Vous allez faire déferler vos partisans dans la rue alors ?

Evidemment, je ne vous livrerai pas ce que nous allons faire comme actions dans le futur. La mobilisation populaire sera notre arme. La Constitution me donne le droit de manifester.

Otez-nous d’un doute : il semble que ce matin 7 mars vous avez l’intention de former votre gouvernement ?

Attendez et vous verrez s’il aura oui ou non un gouvernement de l’UFC et de l’opposition.

Doit-on s’attendre à un remake des événements d’avril 2005 ?

Moi, je n’ai pas d’armes. Hier (Ndlr : 6 mars), j’ai vu des gendarmes et des policiers venir avec de gros bâtons et des masques ; cela me faisait rire.

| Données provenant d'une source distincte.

Fixpoint where_from (i : Z) (m : matrix Z) : list (Z * Z) :=
  match m with
  | [] => []
  | r :: t => map (fun j => (i, j)) (nonzero_from 0 r) ++ where_from (i + 1) t
  end.

Definition np_where (m : matrix Z) : list Z * list Z :=
  let idx := where_from 0 m in (map fst idx, map snd idx).

(** *** Slice assignment into a zero buffer

    [blob[0:h, 0:w, ...] = value] on a fresh zero buffer.  The slice is
    clipped to the buffer, and numpy broadcasts [value] to the clipped region:
    each dimension of [value] must equal the region's or be 1, else
    ValueError.  On the two sliced axes the region has [min d t] entries, so
    the rule reads [d <= t \/ d = 1]; the channel axis is taken whole. *)
Definition fits (d t : nat) : bool := (d <=? t)%nat || (d =? 1)%nat.
Definition bcast (d t : nat) : bool := (d =? t)%nat || (d =? 1)%nat.

(** The first [n] entries of [l] extended by [zero]. *)
Definition overlay {A : Type} (n : nat) (zero : A) (l : list A) : list A :=
  firstn n (l ++ repeat zero (n - length l)).

Definition bcast_px (c : nat) (px : list Z) : list Z :=
  if (length px =? c)%nat then px else repeat (hd 0 px) c.

Definition bcast_rows (n : nat) (rows : matrix Z) : matrix Z :=
  if (length rows =? n)%nat then rows else repeat (hd [] rows) n.

Definition assign_blob3 (shape : nat * nat * nat) (v : image) : result image :=
  let '(t0, t1, t2) := shape in
  let '(h, w, c) := np_shape3 v in
  if fits h t0 && fits w t1 && bcast c t2
  then Ok (overlay t0 (repeat (repeat 0 t2) t1)
             (map (fun row => overlay t1 (repeat 0 t2) (map (bcast_px t2) row)) v))
  else Raise ValueError.

(** The same assignment of a 2-D [value] of shape [(h, w)].  The region has
    shape [(min h t0, min w t1, t2)] and numpy aligns the axes of [value]
    with its last two: [w] with the channels and [h] with the columns.  Every
    row of the region gets the same entries. *)
Definition assign_blob3_plane (shape : nat * nat * nat) (v : matrix Z) : result image :=
  let '(t0, t1, t2) := shape in
  let '(h, w) := np_shape2 v in
  let r1 := Nat.min w t1 in
  if bcast w t2 && bcast h r1
  then Ok (overlay t0 (repeat (repeat 0 t2) t1)
             (repeat (overlay t1 (repeat 0 t2) (map (bcast_px t2) (bcast_rows r1 v)))
                     (Nat.min h t0)))
  else Raise ValueError.

Definition assign_blob2 (t0 t1 : nat) (v : matrix Z) : result (matrix Z) :=
  let '(h, w) := np_shape2 v in
  if fits h t0 && fits w t1
  then Ok (overlay t0 (repeat 0 t1) (map (overlay t1 0) v))
  else Raise ValueError.

(** Python's [l[:k]]. *)
Definition py_take {A : Type} (k : Z) (l : list A) : list A :=
  if k <? 0 then firstn (length l - Z.to_nat (- k)) l else firstn (Z.to_nat k) l.

(** Python's [l[a:b]]. *)
Definition py_index (len : nat) (k : Z) : nat :=
  if k <? 0 then Z.to_nat (Z.max 0 (Z.of_nat len + k)) else Nat.min len (Z.to_nat k).

Definition py_slice {A : Type} (a b : Z) (l : list A) : list A :=
  let i := py_index (length l) a in
  let j := py_index (length l) b in
  firstn (j - i) (skipn i l).

(** [np.array(entries, dtype=...)] stacks entries of one shape and raises
    ValueError on a ragged list. *)
Fixpoint shape_eqb (s t : list nat) : bool :=
  match s, t with
  | [], [] => true
  | a :: s', b :: t' => (a =? b)%nat && shape_eqb s' t'
  | _, _ => false
  end.

Definition homogeneous {A : Type} (shape : A -> list nat) (l : list A) : bool :=
  match l with
  | [] => true
  | x :: t => forallb (fun y => shape_eqb (shape y) (shape x)) t
  end.

Definition np_stack {A : Type} (shape : A -> list nat) (cast : A -> A) (l : list A)
  : result (list A) :=
  if homogeneous shape l then Ok (map cast l) else Raise ValueError.

(** ** The annotation store and the other collaborators *)

Module Ann.
(** One COCO annotation record.  [bbox] is [[x, y, w, h]]; [keypoints] is
    the flat list, empty when the record carries none, with integer entries
    that an int64 array holds; [mask] is what
    [coco.annToMask] returns for the record, a 0/1 array of the image's
    height and width. *)
Record t : Type := mk {
  bbox : float * float * float * float;
  category_id : Z;
  iscrowd : Z;
  keypoints : list Z;
  mask : matrix Z
}.
End Ann.

(** What [io.imread] hands back, by number of dimensions. *)
Inductive fetched : Type :=
| Undecoded                  (* fewer than two dimensions *)
| Gray (px : matrix Z)       (* [H, W] *)
| Color (px : image).        (* [H, W, C] *)

(** What [cv2.resize] hands back for an image: OpenCV drops the channel axis
    of a single-channel image and returns a 2-D array for it. *)
Inductive resized : Type :=
| Resized2 (m : matrix Z)    (* [H', W'] *)
| Resized3 (px : image).     (* [H', W', C] *)

Record World : Type := mkWorld {
  (** [coco.imgToAnns], in key order *)
  imgToAnns : list (Z * list Ann.t);
  (** [coco.imgs]: the ['coco_url'] of each image record, by image id;
      [None] for a record without that key *)
  imgs : list (Z * option string);
  (** [io.imread(url)] *)
  imread : string -> result fetched;
  (** [cv2.resize(im, None, None, fx=s, fy=s, interpolation=INTER_LINEAR)] *)
  cv2_resize : float -> image -> result resized;
  (** the same call on a float32 mask *)
  cv2_resize_mask : float -> matrix float -> result (matrix float);
  (** the permutation applied by the n-th call of [np.random.shuffle] *)
  np_random_shuffle : nat -> list Z -> list Z;
  (** the platform's double -> int16 conversion where C leaves it open *)
  c_double_to_int16 : float -> Z
}.

(** The constructor's keyword arguments. *)
Record Config : Type := mkConfig {
  img_shape : nat * nat * nat;
  batch_size : Z;
  max_instances : Z;
  include_crowd : bool;
  include_mask : bool;
  include_keypoint : bool
}.

Definition crowd_matches (c : Config) (a : Ann.t) : bool :=
  Ann.iscrowd a =? Z.b2z (include_crowd c).

Fixpoint lookup {A : Type} (k : Z) (l : list (Z * A)) : option A :=
  match l with
  | [] => None
  | (k', v) :: t => if k' =? k then Some v else lookup k t
  end.

(** [[coco.anns[i] for i in coco.getAnnIds(imgIds=image_id, iscrowd=...)]]. *)
Definition getAnns (w : World) (c : Config) (image_id : Z) : list Ann.t :=
  match lookup image_id (imgToAnns w) with
  | Some annos => filter (crowd_matches c) annos
  | None => []
  end.

(** ** _resize_im *)

(** Line 112: [np.array(bboxes * im_scale, dtype=np.int16)]. *)
Definition scale_coord (w : World) (im_scale : float) (x : Z) : Z :=
  cast_float_int16 (c_double_to_int16 w) (fmul (float_of_int x) im_scale).

Definition resize_boxes (w : World) (im_scale : float) (bboxes : list box) : list box :=
  map (box_map (scale_coord w im_scale)) bboxes.

Definition scale_for (target : nat) (size_max : Z) : result float :=
  t <- py_float (Z.of_nat target) ;;
  m <- py_float size_max ;;
  py_truediv t m.

Definition _resize_im (w : World) (c : Config) (origin_im : image) (bboxes : list box)
  : result (image * list box) :=
  let '(h0, w0, _) := np_shape3 origin_im in
  let im_size_max := Z.max (Z.of_nat h0) (Z.of_nat w0) in
  im_scale <- scale_for (fst (fst (img_shape c))) im_size_max ;;
  im_resize <- cv2_resize w im_scale origin_im ;;
  im_blob <- match im_resize with
             | Resized3 px => assign_blob3 (img_shape c) px
             | Resized2 m => assign_blob3_plane (img_shape c) m
             end ;;
  Ok (im_blob, resize_boxes w im_scale bboxes).

(** ** _resize_mask *)

(** Lines 135-142: the box of the nonzero pixels of a binarised mask. *)
Definition mask_bdbox (m_resize : matrix Z) : result box :=
  let '(h, w) := np_shape2 m_resize in
  let '(rows, cols) := np_where m_resize in
  cmin <- np_min cols ;;
  let xmin := if 0 <=? cmin then cmin else 0 in
  rmin <- np_min rows ;;
  let ymin := if 0 <=? rmin then rmin else 0 in
  cmax <- np_max cols ;;
  let xmax := if cmax <=? Z.of_nat w then cmax else Z.of_nat w in
  rmax <- np_max rows ;;
  let ymax := if rmax <=? Z.of_nat h then rmax else Z.of_nat h in
  Ok (xmin, ymin, xmax, ymax).

Definition binarize (m : matrix float) : matrix Z :=
  map (map (fun v => if float_ge_half v then 1 else 0)) m.

(** The body of the loop over [origin_masks], lines 130-147. *)
Definition resize_one_mask (w : World) (c : Config) (im_scale : float) (m : matrix Z)
  : result (box * matrix Z) :=
  let '(t0, t1, _) := img_shape c in
  m_resize <- cv2_resize_mask w im_scale (map (map float32_of_int) m) ;;
  let m_resize := binarize m_resize in
  bdbox <- mask_bdbox m_resize ;;
  mask_blob <- assign_blob2 t0 t1 m_resize ;;
  Ok (bdbox, mask_blob).

(** [np.concatenate(planes, axis=-1)]: the stack is kept as the list of its
    planes, plane k being [masks_resize[:, :, k]]. *)
Definition np_concatenate (planes : list (matrix Z)) : result (list (matrix Z)) :=
  match planes with
  | [] => Raise ValueError
  | _ => Ok planes
  end.

Definition _resize_mask (w : World) (c : Config) (origin_masks : list (matrix Z))
  : result (list (matrix Z) * list box) :=
  (* np.shape of the list is (N, H, W), or (0,) when it is empty *)
  let mask_size_max :=
    Z.max (Z.of_nat (length origin_masks)) (Z.of_nat (length (hd [] origin_masks))) in
  im_scale <- scale_for (fst (fst (img_shape c))) mask_size_max ;;
  per <- mapM (resize_one_mask w c im_scale) origin_masks ;;
  let gt_boxes := map (box_map int16) (map fst per) in
  masks_resize <- np_concatenate (map snd per) ;;
  Ok (masks_resize, gt_boxes).

(** ** _data_generation *)

(** The [img] entry of the output dictionary: the list [[]] it starts as, or
    the resized image. *)
Inductive img_field : Type :=
| NoImg
| Img (px : image).

Module Sample.
Record t : Type := mk {
  img : img_field;
  labels : list Z;
  bboxes : list box;
  masks : list (matrix Z);
  keypoints : list (list triple)
}.
End Sample.

(** Lines 170-176. *)
Definition ann_box (a : Ann.t) : result box :=
  let '(bx, by_, bw, bh) := Ann.bbox a in
  xmin <- py_int bx ;;
  ymin <- py_int by_ ;;
  xmax <- py_int (fadd (float_of_int xmin) bw) ;;
  ymax <- py_int (fadd (float_of_int ymin) bh) ;;
  Ok (xmin, ymin, xmax, ymax).

(** [np.reshape(keypoint, [-1, 3])]. *)
Fixpoint np_reshape3 (l : list Z) : result (list triple) :=
  match l with
  | [] => Ok []
  | x :: y :: v :: t => r <- np_reshape3 t ;; Ok ((x, y, v) :: r)
  | _ => Raise ValueError
  end.

Definition nonempty {A : Type} (l : list A) : bool :=
  match l with
  | [] => false
  | _ => true
  end.

(** One turn of the loop over the annotation ids, lines 167-188. *)
Definition per_ann (c : Config) (a : Ann.t)
  : result (box * Z * option (matrix Z) * option (list triple)) :=
  b <- ann_box a ;;
  let label := Ann.category_id a in
  let m := if include_mask c then Some (Ann.mask a) else None in
  kp <- (if include_keypoint c && nonempty (Ann.keypoints a)
         then r <- np_reshape3 (Ann.keypoints a) ;; Ok (Some r)
         else Ok None) ;;
  Ok (b, label, m, kp).

Fixpoint somes {A : Type} (l : list (option A)) : list A :=
  match l with
  | [] => []
  | Some a :: t => a :: somes t
  | None :: t => somes t
  end.

(** [np.array(keypoints, dtype=np.int8)] on the collected [K, 3] arrays. *)
Definition keypoints_int8 (keypoints : list (list triple)) : result (list (list triple)) :=
  np_stack (fun k => [length k; 3%nat]) (map (triple_map int8)) keypoints.

(** 2-D image to three channels: [expand_dims] then two zero channels. *)
Definition gray_to_color (px : matrix Z) : image :=
  map (map (fun v => [v; 0; 0])) px.

(** Line 211: [io.imread(self.coco.imgs[image_id]['coco_url'])]. *)
Definition fetch (w : World) (image_id : Z) : result fetched :=
  match lookup image_id (imgs w) with
  | Some (Some url) => imread w url
  | _ => Raise KeyError
  end.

Parce que, nous, nous n’avons que nos mains nues et vides. Ils ont tiré une grenade entre mes jambes. J’ai failli m’étouffer et j’ai dû m’éloigner pour respirer. Ce qui me tient à cœur, c’est de mener le combat contre un système qui trompe les médias, la communauté internationale, et qui nuit à la recherche du bien-être des Togolais.

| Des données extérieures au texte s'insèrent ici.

(** ** Exponential: rate and scale *)

(** X11.  Whatever the rounding of the arithmetic, for a rate [r] other
    than 0, [Exponential(rate=r).draw()] does what
    [Exponential(scale=s).draw()] does for [s] the computed [1. / r],
    whatever rate the second object carries: from the same state of the
    generator both return the standard exponential sample multiplied by
    [s], or both raise [ValueError] when [s] is negative. *)
Theorem Exponential_rate_draws_as_reciprocal_scale :
  forall (round : Q -> Q) (RS : RandomState) (SA : Samplers RS) (r r' : Q)
         (g : rng),
    ~ (r == 0)%Q ->
    let s := round (1 / r)%Q in
    Exponential_draw_rounded round (Exponential_init r None) g
      = Exponential_draw_rounded round (Exponential_init r' (Some s)) g /\
    ((0 <= s)%Q ->
     Exponential_draw_rounded round (Exponential_init r None) g
     = (OK (round (s * fst (standard_exponential g))%Q),
        snd (standard_exponential g))) /\
    ((s < 0)%Q ->
     Exponential_draw_rounded round (Exponential_init r None) g
     = (Err (ValueError "scale < 0"), g)).
Proof.
  intros round RS SA r r' g Hr s.
  unfold Exponential_draw_rounded, Exponential_init.
  cbn [Exponential_scale Exponential_rate]. unfold bindM, lift.
  destruct (rounded_div_cases round 1 r) as [[Hz _] | [_ Hdiv]];
    [contradiction|].
  rewrite Hdiv. fold s. split; [reflexivity|].
  unfold exponential_rounded, raise, Rounded.mul. split; intros Hs.
  - assert (E : Qltb s 0 = false) by (apply Qltb_false; exact Hs).
    rewrite E. destruct (standard_exponential g). reflexivity.
  - apply Qltb_true in Hs. rewrite Hs. reflexivity.
Qed.

Lemma Exponential_rate_draws_as_reciprocal_scale_witness :
  @Exponential_draw_rounded LCG LCG_samplers (fun q => q)
     (Exponential_init 3 None) 3%Z
  = @Exponential_draw_rounded LCG LCG_samplers (fun q => q)
     (Exponential_init 0 (Some (1 / 3)%Q)) 3%Z.
Proof.
  assert (Hr : ~ (3 == 0)%Q) by (intros H; vm_compute in H; discriminate).
  exact (proj1 (Exponential_rate_draws_as_reciprocal_scale (fun q => q)
                  LCG LCG_samplers 3 0 3%Z Hr)).
Defined.

(** ** Exponential: when draw raises *)

(** X12.  [Exponential.__init__] checks nothing; [draw()] raises exactly
    when no scale is given and the rate is [<= 0], or the given scale is
    negative.  A zero rate raises [ZeroDivisionError], the other cases
    [ValueError]; the generator is left as it was.  When [draw()]
    returns, the value is not negative. *)
Theorem Exponential_draw_raises_iff :
  forall (RS : RandomState) (SA : Samplers RS) (self : Exponential) (g : rng),
    ((exists e, fst (Exponential_draw self g) = Err e) <->
     match Exponential_scale self with
     | None => (Exponential_rate self <= 0)%Q
     | Some scale => (scale < 0)%Q
     end) /\
    (forall e g', Exponential_draw self g = (Err e, g') ->
       g' = g /\
       (e = ZeroDivisionError <->
        Exponential_scale self = None /\ (Exponential_rate self == 0)%Q) /\
       (e = ZeroDivisionError \/ exists msg, e = ValueError msg)) /\
    (forall v g', Exponential_draw self g = (OK v, g') -> (0 <= v)%Q).
Proof.
  intros RS SA [scale rate] g. unfold Exponential_draw.
  cbn [Exponential_scale Exponential_rate].
  pose proof (standard_exponential_nonneg g) as He.
  destruct scale as [scale|].
  - destruct (Qlt_le_dec scale 0) as [Hneg | Hnn].
    + rewrite (exponential_negative_scale scale g Hneg). cbn [fst].
      split; [split; [intros _; exact Hneg | eauto]|]. split.
      * intros e g' H. inversion H; subst. split; [reflexivity|]. split.
        -- split; [discriminate | intros [H1 _]; discriminate].
        -- right. eauto.
      * intros v g' H. discriminate.
    + rewrite (exponential_nonneg_scale scale g Hnn). cbn [fst].
      split; [split; [intros [e H]; discriminate | intros H; exfalso; lra]|].
      split; [intros e g' H; discriminate|].
      intros v g' H. inversion H; subst. nra.
  - unfold bindM, lift.
    destruct (Qeq_dec rate 0) as [Hz | Hnz].
    + rewrite (py_div_one_zero rate Hz). cbn [fst].
      split; [split; [intros _; lra | eauto]|]. split.
      * intros e g' H. inversion H; subst. split; [reflexivity|]. split.
        -- split; [auto | reflexivity].
        -- left. reflexivity.
      * intros v g' H. discriminate.
    + rewrite (py_div_one_nonzero rate Hnz).
      destruct (Qinv_one_sign rate) as [Hpos Hneg].
      destruct (Qlt_le_dec rate 0) as [Hlt | Hge].
      * rewrite (exponential_negative_scale _ g (Hneg Hlt)). cbn [fst].
        split; [split; [intros _; lra | eauto]|]. split.
        -- intros e g' H. inversion H; subst. split; [reflexivity|]. split.
           ++ split; [discriminate | intros [_ Hz]; contradiction].
           ++ right. eauto.
        -- intros v g' H. discriminate.
      * assert (Hr : (0 < rate)%Q) by lra. specialize (Hpos Hr).
        rewrite exponential_nonneg_scale by lra. cbn [fst].
        split; [split; [intros [e H]; discriminate | intros H; exfalso; lra]|].
        split; [intros e g' H; discriminate|].
        intros v g' H. inversion H; subst. nra.
Qed.

(** ** Gamma: when draw raises *)

(** X13.  [Gamma.draw()] divides by the rate before anything else: with
    no scale and a zero rate it raises [ZeroDivisionError], even for a
    negative shape.  Otherwise it raises [ValueError] exactly when the
    shape or the scale in force ([1/rate], or the given scale) is
    negative, and else returns a value that is not negative.  A given
    scale makes the rate irrelevant. *)
Theorem Gamma_draw_cases :
  forall (RS : RandomState) (SA : Samplers RS) (shape rate : Q)
         (scale : option Q) (g : rng),
    let self := Gamma_init shape rate scale in
    (scale = None -> (rate == 0)%Q ->
     Gamma_draw self g = (Err ZeroDivisionError, g)) /\
    (forall s, (scale = Some s \/ (scale = None /\ ~ (rate == 0)%Q /\ s = (1 / rate)%Q)) ->
       ((shape < 0 \/ s < 0)%Q ->
        exists msg, Gamma_draw self g = (Err (ValueError msg), g)) /\
       ((0 <= shape)%Q -> (0 <= s)%Q ->
        exists v g', Gamma_draw self g = (OK v, g') /\ (0 <= v)%Q)) /\
    (forall s rate', scale = Some s ->
       Gamma_draw (Gamma_init shape rate' scale) g = Gamma_draw self g).
Proof.
  intros RS SA shape rate scale g self. unfold self, Gamma_draw, Gamma_init.
  cbn [Gamma_scale Gamma_rate Gamma_shape]. split; [|split].
  - intros -> Hz. unfold bindM, lift. rewrite (py_div_one_zero rate Hz).
    reflexivity.
  - intros s Hs.
    assert (E : match scale with
                | Some scale0 => gamma shape scale0
                | None => scale0 <~ lift (py_div 1 rate);; gamma shape scale0
                end g = gamma shape s g).
    { destruct Hs as [-> | (-> & Hnz & ->)]; [reflexivity|].
      unfold bindM, lift. rewrite (py_div_one_nonzero rate Hnz). reflexivity. }
    rewrite E. split.
    + intros Hneg. exact (gamma_negative shape s g Hneg).
    + intros H1 H2. rewrite (gamma_nonneg shape s g H1 H2).
      pose proof (standard_gamma_nonneg shape g) as Hg.
      eexists. eexists. split; [reflexivity|]. nra.
  - intros s rate' ->. reflexivity.
Qed.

Le 7 mars dernier à l’hôtel Sarakawa lors de la réunion des candidats avec le patron des observateurs de la CEDEAO et de l’Union européenne, il semble que vous avez donné votre parole à Olesegun Obasanjo que vous allez maintenir vos troupes à carreau. Confirmez-vous ou infirmez-vous cela ?

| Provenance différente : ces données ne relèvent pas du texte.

(** Switching from camera to screen, one at a time: the camera's
    stream and interval are released before the screen is asked for. *)
Lemma switch_releases_first (c : Component) (s : Stream) (i : positive) :
  isSessionActive c = true → isCameraOn c = true → isScreenOn c = false →
  mediaStreamRef c = Some s → frameIntervalRef c = Some i →
  let r := studioStep {| ui := c; inflight := [] |} ClickScreen in
  r.2 = [TrackStop s; ClearInterval i; RequestMedia screen] ∧
  isCameraOn (ui r.1) = false ∧ mediaStreamRef (ui r.1) = None.
Proof.
  destruct c; simpl. by intros -> -> -> -> ->.
Qed.

(** C5 on the code: in a connected session the camera button is
    pressed, then the screen button while the camera request is still
    suspended; the camera request is granted stream 1, then the screen
    request stream 2.  Both flags end up true, and stream 1 and its
    frame interval were never released. *)
Theorem overlapping_toggles_raise_both_flags :
  let r := studioRun {| ui := connected; inflight := [] |}
             [ClickCamera; ClickScreen;
              Settle 0 (Granted 1 1); Settle 0 (Granted 2 2)] in
  isCameraOn (ui r.1) = true ∧ isScreenOn (ui r.1) = true ∧
  mediaStreamRef (ui r.1) = Some 2%nat ∧
  frameIntervalRef (ui r.1) = Some 2%positive ∧
  r.2 = [RequestMedia camera; RequestMedia screen].
Proof. by vm_compute. Qed.

(** ** Shared image *)

Lemma delivered_app (es es' : list Effect) :
  delivered (es ++ es') = delivered es ++ delivered es'.
Proof. apply omap_app. Qed.

Lemma sharedImageEffect_sublist (h : Host) :
  delivered (sharedImageEffect h).2 ++
    option_list (sharedImage (sharedImageEffect h).1)
  = option_list (sharedImage h)
  ∨ (delivered (sharedImageEffect h).2 = [] ∧
     sharedImage (sharedImageEffect h).1 = None).
Proof.
  destruct h as [[[d m]|] c]; unfold sharedImageEffect; simpl;
    [destruct (sessionPromiseRef c) as [[|]|]|]; simpl; auto.
Qed.

(** Without a session promise the effect sends nothing and keeps the
    slot as it is. *)
Lemma sharedImageEffect_without_session (h : Host) :
  sessionPromiseRef (live h) = None → sharedImageEffect h = (h, []).
Proof.
  intros Hnone. unfold sharedImageEffect. rewrite Hnone.
  by destruct (sharedImage h).
Qed.

(** Every image sent was handed over, in the same order, and no
    hand-over is sent twice. *)
Lemma delivered_sublist (h : Host) (evs : list HostEvent) :
  delivered (hostRun h evs).2
    `sublist_of` option_list (sharedImage h) ++ handedOver evs.
Proof.
  revert h. induction evs as [|ev evs IH]; intros h; simpl.
  - apply sublist_nil_l.
  - destruct (hostStep h ev) as [h1 e1] eqn:Hstep.
    specialize (IH h1). destruct (hostRun h1 evs) as [h2 e2]. simpl in *.
    rewrite delivered_app.
    destruct ev as [img| |c]; simpl in *.
    + injection Hstep as <- <-. simpl in *.
      by apply sublist_inserts_l.
    + pose proof (sharedImageEffect_sublist h) as Heff. rewrite Hstep in Heff.
      simpl in Heff. destruct Heff as [<-|[-> Hnone]].
      * rewrite <- app_assoc. by apply sublist_app.
      * rewrite Hnone in IH. simpl in *. by apply sublist_inserts_l.
    + injection Hstep as <- <-. simpl in *. done.
Qed.

(** Whenever and however often the effect runs: with an image in the
    slot and a session that connects, it sends that image once and
    empties the slot, and running it again sends nothing; over any
    sequence of hand-overs, effect runs and state changes, the images
    sent are a subsequence of the images handed over. *)
Lemma shared_image_consumed_once (h : Host) (evs : list HostEvent) :
  (∀ (img : SharedImage) (c : Component),
     let h0 := {| sharedImage := Some img;
                  live := assign_sessionPromiseRef (Some Fulfilled) c |} in
     sharedImageEffect h0
     = ({| sharedImage := None; live := live h0 |},
        [SendRealtimeInput (data img) (mimeType img)]) ∧
     sharedImageEffect (sharedImageEffect h0).1
     = ((sharedImageEffect h0).1, [])) ∧
  delivered (hostRun h evs).2
    `sublist_of` option_list (sharedImage h) ++ handedOver evs.
Proof.
  split; [done|]. apply delivered_sublist.
Qed.

(** ** Device buttons, further properties *)

Lemma studioStep_inactive (w : Studio) (ev : StudioEvent) :
  isSessionActive (ui w) = false → inflight w = [] →
  studioStep w ev = (w, []).
Proof.
  intros Hoff Hnone. destruct ev as [| |n o]; simpl.
  - unfold toggleCamera. simpl. by rewrite Hoff.
  - unfold toggleScreenShare. simpl. by rewrite Hoff.
  - by rewrite Hnone.
Qed.

(** X1: while the session is not active, and no request is suspended,
    no sequence of clicks on the camera and screen buttons changes any
    cell or ref or calls anything, and neither does the microphone
    button. *)
Theorem inactive_session_ignores_buttons (c : Component)
    (evs : list StudioEvent) (o : MicOutcome) :
  isSessionActive c = false →
  studioRun {| ui := c; inflight := [] |} evs
    = ({| ui := c; inflight := [] |}, []) ∧
  microphoneButton o c = (c, []).
Proof.
  intros Hoff. split.
  - induction evs as [|ev evs IH]; [done|]. simpl.
    rewrite studioStep_inactive by done. by rewrite IH.
  - unfold microphoneButton, toggleMicrophone. by rewrite Hoff.
Qed.

(** Before Start is pressed every button is inert. *)
Lemma inactive_session_ignores_buttons_witness :
  isSessionActive initialComponent = false ∧
  studioRun {| ui := initialComponent; inflight := [] |}
    [ClickCamera; ClickScreen; Settle 0 (Granted 1 1); ClickCamera]
    = ({| ui := initialComponent; inflight := [] |}, []).
Proof.
  split; [reflexivity|].
  exact (proj1 (inactive_session_ignores_buttons initialComponent
                  [ClickCamera; ClickScreen; Settle 0 (Granted 1 1);
                   ClickCamera] MicGranted eq_refl)).
Defined.

Lemma tidy_unhurried (t : Toggle) (w : Studio) :
  inflight w = [] → tidy (ui w) →
  inflight (studioRun w (unhurried t)).1 = [] ∧
  tidy (ui (studioRun w (unhurried t)).1).
Proof.
  destruct w as [c inf]. simpl. intros -> (Hoff & Hvideo & Hstream & Hframe).
  destruct c as [a m ca sc an st tr cu sp ms ac pr fi vs].
  unfold bothOn in Hoff. simpl in *. subst vs.
  assert (Hms : ∀ s : Stream, is_Some (Some s)) by (intros; by eexists).
  assert (Hfi : ∀ i : positive, is_Some (Some i)) by (intros; by eexists).
  assert (Hn : ∀ A, ¬ is_Some (@None A)) by (intros A [x Hx]; discriminate).
  destruct t as [[s i|]|[s i|]], a, ca, sc, ms as [s0|], fi as [i0|];
    try discriminate Hoff;
    try (exfalso; by (apply (Hn Stream), Hstream));
    try (exfalso; by (apply (Hn Stream), Hframe));
    try (exfalso; by (apply (Hn positive), Hframe));
    try (exfalso; by (destruct Hstream as [Hs _]; specialize (Hs (Hms s0))));
    (split; [reflexivity|]); unfold tidy; cbn;
    repeat split; intros; try done; try by eexists.
Qed.

(** X2: toggles of camera and screen taken one at a time, each
    request settling (granted or denied) before the next click, keep
    flags and capture handles in step: never both flags up; a stream
    is held, attached to the video element and sampled by a frame
    interval exactly when one flag is up. *)
Theorem unhurried_toggles_stay_tidy (ts : list Toggle) (w : Studio) :
  inflight w = [] → tidy (ui w) →
  inflight (studioRun w (concat (map unhurried ts))).1 = [] ∧
  tidy (ui (studioRun w (concat (map unhurried ts))).1).
Proof.
  revert w. induction ts as [|t ts IH]; intros w Hin Htidy; [done|].
  simpl concat. rewrite studioRun_app. simpl.
  destruct (tidy_unhurried t w Hin Htidy) as [Hin' Htidy'].
  by apply IH.
Qed.

(** Camera on, switch to screen, screen off again. *)
Lemma unhurried_toggles_stay_tidy_witness :
  let w := {| ui := connected; inflight := [] |} in
  let ts := [CameraButton (Granted 1 1); ScreenButton (Granted 2 2);
             ScreenButton Denied] in
  inflight w = [] ∧ tidy (ui w) ∧
  tidy (ui (studioRun w (concat (map unhurried ts))).1).
Proof.
  intros w ts.
  assert (Htidy : tidy (ui w)).
  { unfold tidy; cbn. repeat split; try done; intros [x Hx]; discriminate. }
  split; [reflexivity|]. split; [exact Htidy|].
  exact (proj2 (unhurried_toggles_stay_tidy ts w eq_refl Htidy)).
Defined.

Pas du tout. Monsieur Obasanjo, que je connais très bien depuis 2005 et dont j’ai eu à apprécier la manière dont il voit l’instauration de la démocratie dans notre pays, a eu de ma part un langage de clarté, de vérité et de fermeté. Le discours qu’il me tenait est un éloge à la résignation et il se trouve que je ne suis pas une personne qui se résigne facilement. Je le lui ai dit et il a fini par lâcher « Peace and change » et j’ai cru entendre une chanson de John Lenon (NDLR : de Beatles) qui disait « We are saying make peace and change ». Non, chez nous cela ne marche pas. En 2005 le même Obasanjo a affirmé que toute action implique une réaction. J’en avais été choqué et lors de cette réunion du 7 mars dernier je le lui rappelé. Je ne vais pas faire la violence mais si on me vole ma victoire que me reste-t-il ? Obasanjo m’a alors conseillé d’être patient, que je serai un jour président du Togo. Je lui ai dit qu’il ne s’agit pas d’un problème de présidence. Ce n’est pas moi président de la République qui importe. Notre combat vise à faire cesser la prise en otage du peuple togolais par un système. Aucun Togolais n’est dupe.

Et la France dans tout cela ?

Je n’attends rien de particulier de la France mais que tous les pays qui œuvrent à l’avènement de la démocratie dans le monde fassent que les élections dans nos pays ne soient pas des mascarades, et là-dessus comme je l’ai déjà dit, j’ai été déçu de l’attitude de toute la communauté internationale. Les pressions de sa part pour que les conditions d’une bonne élection soient réunies au Togo, j’ai attendu cela de sa part et je n’ai rien vu venir.